Injury-Induced Type I IFN Signaling Regulates Inflammatory Responses in the Central Nervous System

Abstract

Innate glial response is critical for the induction of inflammatory mediators and recruitment of leukocytes to sites of the injury in the CNS. We have examined the involvement of type I IFN signaling in the mouse hippocampus following sterile injury (transection of entorhinal afferents). Type I IFNs signal through a receptor (IFNAR), which involves activation of IFN regulatory factor (IRF)9, leading to the induction of IFN-stimulated genes including IRF7, that in turn enhances the induction of type I IFN. Axonal transection induced upregulation of IRF7 and IRF9 in hippocampus.
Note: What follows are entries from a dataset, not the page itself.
(* ===== verification/LogSanitize.v ===== *)
(** * Log sanitisation

    [core/utils/log_sanitization.py]: values on their way into log records
    and audit rows.  The recursion of [_sanitize_value] stops below depth 5;
    [rem] is the number of levels left, six at the top. *)
From stdpp Require Import base list gmap strings pretty numbers.
From Stdlib Require Import Ascii Lia ZArith.
From S2P Require Import Prelude PyStr PyVal.

(** [_get_sanitization_config()]; [sensitive] is the compiled pattern's
    [search]. *)
Record san_config := SanConfig {
  SANITIZE_ENABLED : bool;
  MAX_STRING_LENGTH : Z;
  MAX_DICT_KEYS : Z;
  MAX_LIST_ITEMS : Z;
  SENSITIVE_PATTERN : string -> bool;
  MASK_VALUE : string;
  EXCLUDED_FIELDS : list string;
}.

(** [re.compile(r"password|...", re.IGNORECASE).search(s)] *)
Definition search_any (words : list string) (s : string) : bool :=
  existsb (fun w => contains w (lower s)) words.

Definition sensitive_words : list string :=
  ["password"; "secret"; "token"; "key"; "auth"; "credential"; "api_key"; "bearer"; "jwt"].

Definition _DEFAULTS : san_config :=
  SanConfig true 200 20 10 (search_any sensitive_words) "***REDACTED***" [].

(** ** Strings *)

(** [half = (max_length - k) // 2; value[:half] ... value[-half:]] *)
Definition middle_cut (sanitized : string) (half : Z) (len : nat) : string :=
  slice_to sanitized half +:+ "..." +:+ slice_from sanitized (- half) +:+
  " (" +:+ str_int (Z.of_nat len) +:+ " chars)".

(** The four replacements and the generator over the result, in order. *)
Definition escape_ctl (value : string) : string :=
  let s1 := replace_char "\" "\\" value in
  let s2 := replace_char (chr 10) "\n" s1 in
  let s3 := replace_char (chr 13) "\r" s2 in
  let s4 := replace_char (chr 9) "\t" s3 in
  sbind (fun c => if 32 <=? ord c then String c "" else "\x" +:+ hex2 (ord c)) s4.

Definition sanitize_string_for_log (value : string) (max_length : Z) : string :=
  let sanitized := escape_ctl value in
  if (max_length <? Z.of_nat (slen sanitized))%Z
  then middle_cut sanitized ((max_length - 20) / 2) (slen value)
  else sanitized.
(* ===== verification/FireForget.v ===== *)
(** * The fire-and-forget queue

    [core/dispatch/fire_and_forget.py]: a bounded queue, one consumer thread
    that hands tasks to a thread pool, and producers that are refused on
    overflow.  [queue.Queue], [ThreadPoolExecutor], [Event] and [Lock] are the
    standard library's; each of their operations is one atomic step, so a
    schedule is a list of [action]s, one per operation of some thread. *)
From stdpp Require Import base list gmap strings pretty numbers sorting.
From Stdlib Require Import Lia ZArith Permutation.
From S2P Require Import Prelude PyStr PyVal Exceptions.

Section ffq.
Context {T : Type} (task_raises : T -> bool).

(** ** State *)

(** [ThreadPoolExecutor]: submitted tasks wait in order, at most
    [max_workers] run, shutting down refuses new ones.  A finished task
    carries whether [_run_task_safely] logged an exception for it. *)
Record executor := Executor {
  x_pending : list T;
  x_running : list T;
  x_done : list (T * bool);
  x_down : bool;
}.

(** Where the consumer thread is: at the [while] test, inside
    [queue.get(timeout=0.5)], between [get] and [executor.submit] with a task
    in hand, or gone. *)
Inductive consumer :=
| AtLoop
| InGet
| Holding (fn : T)
| Exited.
Induction of IRF7 and IRF9 mRNAs was IFNAR dependent. Double-labeling immunofluorescence showed that IRF7 selectively was induced in Mac-1/CD11b(+) macrophages/microglia in hippocampus after axonal transection. IRF7 mRNA was also detected in microglia sorted by flow cytometry. Lack of type I IFN signaling resulted in increased leukocyte infiltration into the lesion-reactive hippocampus. Axonal lesion-induced CXCL10 gene expression was abrogated, whereas matrix metalloproteinase 9 mRNA was elevated in IFNAR-deficient mice. Our findings point to a role for type I IFN signaling in regulation of CNS response to sterile injury.